* **Material for this exercise**:
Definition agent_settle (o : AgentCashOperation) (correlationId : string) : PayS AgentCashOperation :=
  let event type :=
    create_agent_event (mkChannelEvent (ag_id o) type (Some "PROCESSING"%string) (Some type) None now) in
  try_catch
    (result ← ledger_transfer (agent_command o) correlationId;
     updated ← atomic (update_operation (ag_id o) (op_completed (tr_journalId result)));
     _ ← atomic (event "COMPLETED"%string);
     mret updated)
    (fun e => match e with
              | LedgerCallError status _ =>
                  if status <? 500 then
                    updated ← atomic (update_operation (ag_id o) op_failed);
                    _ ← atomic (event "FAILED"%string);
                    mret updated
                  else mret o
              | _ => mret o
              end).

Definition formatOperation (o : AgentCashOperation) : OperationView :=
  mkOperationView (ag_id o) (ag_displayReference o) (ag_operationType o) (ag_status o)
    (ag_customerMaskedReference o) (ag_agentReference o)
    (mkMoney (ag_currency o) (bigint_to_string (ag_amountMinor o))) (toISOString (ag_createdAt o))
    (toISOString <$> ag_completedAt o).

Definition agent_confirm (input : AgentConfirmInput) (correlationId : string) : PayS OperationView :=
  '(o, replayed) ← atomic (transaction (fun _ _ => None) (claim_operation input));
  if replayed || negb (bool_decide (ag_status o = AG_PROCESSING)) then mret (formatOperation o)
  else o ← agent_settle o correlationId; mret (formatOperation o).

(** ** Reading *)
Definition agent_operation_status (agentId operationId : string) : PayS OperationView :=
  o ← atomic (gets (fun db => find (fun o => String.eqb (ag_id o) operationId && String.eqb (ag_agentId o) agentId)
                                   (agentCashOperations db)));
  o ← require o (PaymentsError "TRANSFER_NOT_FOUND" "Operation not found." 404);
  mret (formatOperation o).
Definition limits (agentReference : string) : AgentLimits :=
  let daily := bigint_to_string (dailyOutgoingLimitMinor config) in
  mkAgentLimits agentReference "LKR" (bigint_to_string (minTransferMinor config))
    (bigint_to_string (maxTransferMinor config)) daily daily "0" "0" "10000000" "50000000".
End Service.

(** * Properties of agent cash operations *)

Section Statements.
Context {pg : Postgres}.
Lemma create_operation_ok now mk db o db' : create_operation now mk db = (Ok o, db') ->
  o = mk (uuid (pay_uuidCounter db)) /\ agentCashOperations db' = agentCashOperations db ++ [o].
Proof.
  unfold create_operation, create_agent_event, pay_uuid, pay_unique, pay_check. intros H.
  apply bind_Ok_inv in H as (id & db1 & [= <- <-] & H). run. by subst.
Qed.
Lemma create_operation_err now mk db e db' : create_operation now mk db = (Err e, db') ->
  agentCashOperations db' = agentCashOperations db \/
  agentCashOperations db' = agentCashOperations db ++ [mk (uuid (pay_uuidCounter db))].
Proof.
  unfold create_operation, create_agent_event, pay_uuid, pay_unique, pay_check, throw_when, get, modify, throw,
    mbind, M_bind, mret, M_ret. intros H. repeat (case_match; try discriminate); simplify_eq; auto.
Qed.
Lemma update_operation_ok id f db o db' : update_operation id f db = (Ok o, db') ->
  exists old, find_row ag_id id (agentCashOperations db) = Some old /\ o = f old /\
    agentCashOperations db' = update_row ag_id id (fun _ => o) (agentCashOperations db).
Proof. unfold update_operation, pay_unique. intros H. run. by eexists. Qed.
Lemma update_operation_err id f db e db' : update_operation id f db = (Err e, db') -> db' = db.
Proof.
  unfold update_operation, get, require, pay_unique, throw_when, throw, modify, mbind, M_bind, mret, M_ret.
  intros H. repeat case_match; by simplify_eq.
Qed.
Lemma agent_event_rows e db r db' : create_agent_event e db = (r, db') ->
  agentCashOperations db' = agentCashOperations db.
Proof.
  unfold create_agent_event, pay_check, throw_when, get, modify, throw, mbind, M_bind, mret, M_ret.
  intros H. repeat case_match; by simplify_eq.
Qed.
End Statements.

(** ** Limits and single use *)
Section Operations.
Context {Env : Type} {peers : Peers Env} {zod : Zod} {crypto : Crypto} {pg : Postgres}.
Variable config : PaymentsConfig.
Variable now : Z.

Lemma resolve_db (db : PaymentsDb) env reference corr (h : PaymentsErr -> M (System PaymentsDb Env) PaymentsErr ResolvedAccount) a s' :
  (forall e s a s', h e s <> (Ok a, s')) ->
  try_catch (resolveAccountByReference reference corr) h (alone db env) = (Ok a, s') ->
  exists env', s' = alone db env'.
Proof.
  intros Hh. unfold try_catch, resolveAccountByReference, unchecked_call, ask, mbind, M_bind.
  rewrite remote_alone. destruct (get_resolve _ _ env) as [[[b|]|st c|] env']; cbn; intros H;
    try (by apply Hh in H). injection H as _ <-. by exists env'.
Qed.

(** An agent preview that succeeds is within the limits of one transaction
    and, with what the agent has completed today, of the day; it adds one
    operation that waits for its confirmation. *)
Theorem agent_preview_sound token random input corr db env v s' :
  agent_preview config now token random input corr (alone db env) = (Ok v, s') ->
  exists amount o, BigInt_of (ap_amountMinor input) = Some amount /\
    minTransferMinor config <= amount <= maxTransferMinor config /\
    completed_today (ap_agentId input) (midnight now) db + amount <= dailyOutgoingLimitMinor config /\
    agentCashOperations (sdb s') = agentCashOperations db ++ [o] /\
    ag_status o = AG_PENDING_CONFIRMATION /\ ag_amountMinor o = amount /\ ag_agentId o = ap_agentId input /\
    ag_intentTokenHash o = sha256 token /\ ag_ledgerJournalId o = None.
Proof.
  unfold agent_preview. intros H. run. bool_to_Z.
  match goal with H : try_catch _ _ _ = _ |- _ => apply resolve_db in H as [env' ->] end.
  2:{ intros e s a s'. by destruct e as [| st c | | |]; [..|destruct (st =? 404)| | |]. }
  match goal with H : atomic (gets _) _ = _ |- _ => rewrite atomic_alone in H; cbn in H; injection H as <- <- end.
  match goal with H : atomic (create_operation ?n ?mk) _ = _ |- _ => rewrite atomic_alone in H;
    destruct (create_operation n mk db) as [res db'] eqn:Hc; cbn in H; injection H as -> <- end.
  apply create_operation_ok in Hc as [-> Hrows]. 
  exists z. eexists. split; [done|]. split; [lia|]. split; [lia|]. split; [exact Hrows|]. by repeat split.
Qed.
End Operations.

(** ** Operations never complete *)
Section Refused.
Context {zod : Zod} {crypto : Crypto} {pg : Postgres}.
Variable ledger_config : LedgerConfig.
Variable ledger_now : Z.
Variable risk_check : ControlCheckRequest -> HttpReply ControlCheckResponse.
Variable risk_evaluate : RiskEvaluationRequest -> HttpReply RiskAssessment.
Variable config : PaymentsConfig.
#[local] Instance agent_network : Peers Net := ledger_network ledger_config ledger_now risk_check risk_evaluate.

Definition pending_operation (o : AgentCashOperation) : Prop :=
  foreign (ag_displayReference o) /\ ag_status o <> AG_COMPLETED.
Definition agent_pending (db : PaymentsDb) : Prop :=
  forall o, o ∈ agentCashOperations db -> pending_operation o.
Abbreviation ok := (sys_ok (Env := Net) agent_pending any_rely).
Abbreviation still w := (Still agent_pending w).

...

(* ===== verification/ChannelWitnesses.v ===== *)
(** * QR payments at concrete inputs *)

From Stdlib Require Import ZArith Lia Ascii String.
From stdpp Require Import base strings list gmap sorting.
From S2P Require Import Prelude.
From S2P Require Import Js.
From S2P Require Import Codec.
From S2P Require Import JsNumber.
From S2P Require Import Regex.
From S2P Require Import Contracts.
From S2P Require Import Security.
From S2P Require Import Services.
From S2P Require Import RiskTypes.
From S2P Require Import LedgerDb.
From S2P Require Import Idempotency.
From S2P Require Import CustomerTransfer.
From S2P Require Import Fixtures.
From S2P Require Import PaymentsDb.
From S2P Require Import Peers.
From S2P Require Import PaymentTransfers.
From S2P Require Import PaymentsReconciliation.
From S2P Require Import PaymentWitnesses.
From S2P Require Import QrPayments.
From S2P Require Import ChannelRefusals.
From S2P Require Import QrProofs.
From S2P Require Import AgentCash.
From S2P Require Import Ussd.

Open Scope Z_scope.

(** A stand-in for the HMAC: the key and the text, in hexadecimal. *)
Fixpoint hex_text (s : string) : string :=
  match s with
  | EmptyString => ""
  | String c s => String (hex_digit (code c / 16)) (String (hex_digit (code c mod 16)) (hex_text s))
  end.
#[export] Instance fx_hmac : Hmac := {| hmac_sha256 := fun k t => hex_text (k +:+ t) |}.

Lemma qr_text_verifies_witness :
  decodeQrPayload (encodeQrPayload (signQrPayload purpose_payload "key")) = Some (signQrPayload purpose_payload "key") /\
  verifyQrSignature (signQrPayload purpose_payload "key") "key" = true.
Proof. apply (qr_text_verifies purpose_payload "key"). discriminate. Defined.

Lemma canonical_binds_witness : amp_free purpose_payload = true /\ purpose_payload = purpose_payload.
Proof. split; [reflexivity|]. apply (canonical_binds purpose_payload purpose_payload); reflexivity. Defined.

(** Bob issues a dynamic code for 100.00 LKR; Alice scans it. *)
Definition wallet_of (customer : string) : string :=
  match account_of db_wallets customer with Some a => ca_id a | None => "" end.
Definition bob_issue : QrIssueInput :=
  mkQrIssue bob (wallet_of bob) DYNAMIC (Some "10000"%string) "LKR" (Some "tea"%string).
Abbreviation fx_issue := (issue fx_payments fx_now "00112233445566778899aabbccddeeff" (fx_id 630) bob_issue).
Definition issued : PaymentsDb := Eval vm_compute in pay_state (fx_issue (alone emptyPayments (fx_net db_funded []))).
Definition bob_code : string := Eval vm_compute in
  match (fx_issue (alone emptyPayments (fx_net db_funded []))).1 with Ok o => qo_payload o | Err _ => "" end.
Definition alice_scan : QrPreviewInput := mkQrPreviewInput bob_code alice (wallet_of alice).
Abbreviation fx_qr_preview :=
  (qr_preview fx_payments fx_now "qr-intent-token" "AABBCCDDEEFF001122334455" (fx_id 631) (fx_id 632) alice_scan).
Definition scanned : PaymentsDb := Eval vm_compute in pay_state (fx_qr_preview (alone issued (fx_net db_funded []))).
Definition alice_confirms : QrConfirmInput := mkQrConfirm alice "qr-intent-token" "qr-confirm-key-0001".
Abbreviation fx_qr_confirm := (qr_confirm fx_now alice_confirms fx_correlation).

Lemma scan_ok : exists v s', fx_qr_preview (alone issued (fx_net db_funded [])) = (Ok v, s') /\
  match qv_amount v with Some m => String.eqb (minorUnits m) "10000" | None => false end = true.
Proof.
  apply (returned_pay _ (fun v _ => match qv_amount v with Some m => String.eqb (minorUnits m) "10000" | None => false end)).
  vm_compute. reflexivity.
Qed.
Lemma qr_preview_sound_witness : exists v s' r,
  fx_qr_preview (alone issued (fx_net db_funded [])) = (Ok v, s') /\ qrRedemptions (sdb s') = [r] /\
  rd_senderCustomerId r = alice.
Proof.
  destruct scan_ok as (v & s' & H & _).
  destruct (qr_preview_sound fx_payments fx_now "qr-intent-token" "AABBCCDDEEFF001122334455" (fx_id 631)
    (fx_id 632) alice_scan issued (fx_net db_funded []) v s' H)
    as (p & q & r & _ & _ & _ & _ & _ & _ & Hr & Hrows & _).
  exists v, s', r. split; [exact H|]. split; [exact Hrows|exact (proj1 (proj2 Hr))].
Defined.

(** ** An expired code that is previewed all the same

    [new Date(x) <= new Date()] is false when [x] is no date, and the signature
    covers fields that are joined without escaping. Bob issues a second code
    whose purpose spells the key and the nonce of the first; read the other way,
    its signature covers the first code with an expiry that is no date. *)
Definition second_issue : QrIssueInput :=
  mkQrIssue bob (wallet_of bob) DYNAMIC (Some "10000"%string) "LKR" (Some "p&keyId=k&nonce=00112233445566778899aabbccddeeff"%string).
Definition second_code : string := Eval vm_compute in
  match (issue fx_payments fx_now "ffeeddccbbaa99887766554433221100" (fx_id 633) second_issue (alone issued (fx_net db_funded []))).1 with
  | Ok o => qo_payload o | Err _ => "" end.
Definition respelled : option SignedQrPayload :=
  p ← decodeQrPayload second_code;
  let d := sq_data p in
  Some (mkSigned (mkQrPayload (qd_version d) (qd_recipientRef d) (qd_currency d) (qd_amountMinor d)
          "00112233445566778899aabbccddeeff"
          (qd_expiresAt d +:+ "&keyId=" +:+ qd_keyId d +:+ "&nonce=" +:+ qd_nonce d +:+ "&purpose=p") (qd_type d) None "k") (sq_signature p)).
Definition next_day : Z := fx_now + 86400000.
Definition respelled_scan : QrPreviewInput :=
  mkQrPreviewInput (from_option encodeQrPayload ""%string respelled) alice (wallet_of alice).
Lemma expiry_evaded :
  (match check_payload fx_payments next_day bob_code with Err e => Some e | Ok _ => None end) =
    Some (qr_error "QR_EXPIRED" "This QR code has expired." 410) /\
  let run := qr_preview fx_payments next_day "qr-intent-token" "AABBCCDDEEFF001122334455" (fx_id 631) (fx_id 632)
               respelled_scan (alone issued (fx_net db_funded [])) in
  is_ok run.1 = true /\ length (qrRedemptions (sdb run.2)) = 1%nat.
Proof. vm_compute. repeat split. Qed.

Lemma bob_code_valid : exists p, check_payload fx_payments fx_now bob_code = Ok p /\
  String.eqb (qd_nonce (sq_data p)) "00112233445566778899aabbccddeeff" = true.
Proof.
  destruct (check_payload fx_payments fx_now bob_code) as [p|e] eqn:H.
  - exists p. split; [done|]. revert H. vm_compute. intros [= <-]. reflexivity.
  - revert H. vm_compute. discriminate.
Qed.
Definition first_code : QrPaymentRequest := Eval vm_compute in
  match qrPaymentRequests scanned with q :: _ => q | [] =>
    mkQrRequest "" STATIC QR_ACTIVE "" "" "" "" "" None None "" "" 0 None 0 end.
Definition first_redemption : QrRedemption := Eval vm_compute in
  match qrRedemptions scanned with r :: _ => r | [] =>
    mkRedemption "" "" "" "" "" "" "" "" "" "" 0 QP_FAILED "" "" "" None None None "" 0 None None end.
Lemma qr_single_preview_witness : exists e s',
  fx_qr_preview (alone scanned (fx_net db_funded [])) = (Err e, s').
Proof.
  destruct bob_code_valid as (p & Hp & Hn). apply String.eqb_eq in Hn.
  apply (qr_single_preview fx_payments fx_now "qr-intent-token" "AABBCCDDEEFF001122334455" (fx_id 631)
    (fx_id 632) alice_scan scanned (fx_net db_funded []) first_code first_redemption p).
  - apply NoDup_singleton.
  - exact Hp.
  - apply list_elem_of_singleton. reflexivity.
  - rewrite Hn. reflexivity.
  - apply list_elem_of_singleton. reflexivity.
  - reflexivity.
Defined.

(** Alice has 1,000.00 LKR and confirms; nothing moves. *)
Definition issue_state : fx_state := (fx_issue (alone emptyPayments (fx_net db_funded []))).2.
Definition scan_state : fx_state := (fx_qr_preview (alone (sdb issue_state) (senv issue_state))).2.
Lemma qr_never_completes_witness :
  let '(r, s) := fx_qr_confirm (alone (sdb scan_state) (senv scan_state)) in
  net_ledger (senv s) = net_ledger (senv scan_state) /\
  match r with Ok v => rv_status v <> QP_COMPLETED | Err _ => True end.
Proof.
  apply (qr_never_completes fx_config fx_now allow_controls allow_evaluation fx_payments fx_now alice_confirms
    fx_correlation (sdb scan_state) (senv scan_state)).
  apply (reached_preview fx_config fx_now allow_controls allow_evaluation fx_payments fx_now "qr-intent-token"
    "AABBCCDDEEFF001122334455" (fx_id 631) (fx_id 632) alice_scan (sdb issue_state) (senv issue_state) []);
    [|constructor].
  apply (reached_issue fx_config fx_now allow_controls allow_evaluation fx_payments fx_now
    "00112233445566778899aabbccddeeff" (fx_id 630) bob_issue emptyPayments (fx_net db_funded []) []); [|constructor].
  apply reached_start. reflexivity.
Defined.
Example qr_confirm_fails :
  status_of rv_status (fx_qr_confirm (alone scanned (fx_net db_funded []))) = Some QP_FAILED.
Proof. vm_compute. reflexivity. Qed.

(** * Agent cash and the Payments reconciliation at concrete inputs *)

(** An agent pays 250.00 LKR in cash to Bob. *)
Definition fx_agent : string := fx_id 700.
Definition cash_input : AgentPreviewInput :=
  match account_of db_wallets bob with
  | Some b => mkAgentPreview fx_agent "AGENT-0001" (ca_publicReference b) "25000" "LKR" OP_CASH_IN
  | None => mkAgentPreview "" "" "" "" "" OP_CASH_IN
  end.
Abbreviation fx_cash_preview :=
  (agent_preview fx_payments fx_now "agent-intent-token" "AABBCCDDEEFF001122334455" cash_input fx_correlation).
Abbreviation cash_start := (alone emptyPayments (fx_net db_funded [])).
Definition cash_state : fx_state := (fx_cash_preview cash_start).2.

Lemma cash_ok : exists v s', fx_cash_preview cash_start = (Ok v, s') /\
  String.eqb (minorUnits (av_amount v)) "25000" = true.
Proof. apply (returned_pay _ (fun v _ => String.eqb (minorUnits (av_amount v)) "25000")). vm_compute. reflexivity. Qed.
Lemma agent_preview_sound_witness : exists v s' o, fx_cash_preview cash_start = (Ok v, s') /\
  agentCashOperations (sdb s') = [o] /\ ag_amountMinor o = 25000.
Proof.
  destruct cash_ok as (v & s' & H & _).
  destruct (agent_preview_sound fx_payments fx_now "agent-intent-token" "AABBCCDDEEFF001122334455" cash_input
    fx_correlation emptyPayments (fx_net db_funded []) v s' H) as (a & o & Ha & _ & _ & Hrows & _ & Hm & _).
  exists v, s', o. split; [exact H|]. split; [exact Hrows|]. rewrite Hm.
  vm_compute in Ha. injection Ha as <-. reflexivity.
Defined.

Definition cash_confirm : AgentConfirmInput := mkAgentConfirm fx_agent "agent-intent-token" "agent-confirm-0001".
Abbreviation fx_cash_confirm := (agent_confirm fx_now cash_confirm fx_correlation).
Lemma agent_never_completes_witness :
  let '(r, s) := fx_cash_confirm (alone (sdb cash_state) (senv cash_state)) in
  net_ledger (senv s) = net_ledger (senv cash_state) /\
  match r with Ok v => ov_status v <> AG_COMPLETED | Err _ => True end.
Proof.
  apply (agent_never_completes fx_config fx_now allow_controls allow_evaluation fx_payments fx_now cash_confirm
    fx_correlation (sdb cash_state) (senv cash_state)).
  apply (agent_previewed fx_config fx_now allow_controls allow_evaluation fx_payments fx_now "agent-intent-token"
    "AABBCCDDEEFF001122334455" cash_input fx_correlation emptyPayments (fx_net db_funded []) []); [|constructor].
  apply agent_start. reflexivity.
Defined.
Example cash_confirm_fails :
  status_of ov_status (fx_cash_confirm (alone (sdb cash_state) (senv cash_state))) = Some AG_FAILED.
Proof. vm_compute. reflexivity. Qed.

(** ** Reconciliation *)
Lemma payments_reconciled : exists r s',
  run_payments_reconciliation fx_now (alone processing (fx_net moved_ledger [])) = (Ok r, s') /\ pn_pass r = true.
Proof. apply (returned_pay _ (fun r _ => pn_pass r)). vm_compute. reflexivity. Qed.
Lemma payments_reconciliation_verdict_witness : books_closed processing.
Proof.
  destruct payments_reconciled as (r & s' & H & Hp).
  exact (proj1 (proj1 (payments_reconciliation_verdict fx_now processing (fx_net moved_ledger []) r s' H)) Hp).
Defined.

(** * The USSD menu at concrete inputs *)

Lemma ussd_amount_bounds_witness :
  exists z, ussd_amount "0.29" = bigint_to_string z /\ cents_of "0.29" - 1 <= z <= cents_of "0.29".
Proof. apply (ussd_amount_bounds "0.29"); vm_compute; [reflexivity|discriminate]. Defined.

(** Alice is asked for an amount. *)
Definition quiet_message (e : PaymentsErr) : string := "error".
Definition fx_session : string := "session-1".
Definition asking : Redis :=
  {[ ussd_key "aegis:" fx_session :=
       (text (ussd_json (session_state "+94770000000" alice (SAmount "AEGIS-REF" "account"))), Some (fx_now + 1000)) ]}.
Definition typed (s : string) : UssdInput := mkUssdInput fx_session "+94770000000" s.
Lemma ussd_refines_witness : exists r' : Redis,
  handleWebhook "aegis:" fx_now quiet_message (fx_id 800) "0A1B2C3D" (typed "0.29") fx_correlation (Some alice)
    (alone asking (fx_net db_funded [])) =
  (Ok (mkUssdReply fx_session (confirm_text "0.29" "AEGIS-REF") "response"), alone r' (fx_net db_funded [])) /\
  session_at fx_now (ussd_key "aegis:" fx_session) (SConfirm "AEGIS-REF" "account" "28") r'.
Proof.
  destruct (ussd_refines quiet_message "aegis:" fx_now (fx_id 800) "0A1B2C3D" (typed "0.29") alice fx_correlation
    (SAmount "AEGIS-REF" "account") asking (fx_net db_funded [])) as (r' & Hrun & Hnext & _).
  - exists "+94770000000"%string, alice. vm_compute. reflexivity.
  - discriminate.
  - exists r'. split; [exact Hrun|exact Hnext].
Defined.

* **The problem**:
Look for the word "HttpReply" in the listing above, and copy every line where you find it.

* **Exercise result**:
Variable risk_check : ControlCheckRequest -> HttpReply ControlCheckResponse.
Variable risk_evaluate : RiskEvaluationRequest -> HttpReply RiskAssessment.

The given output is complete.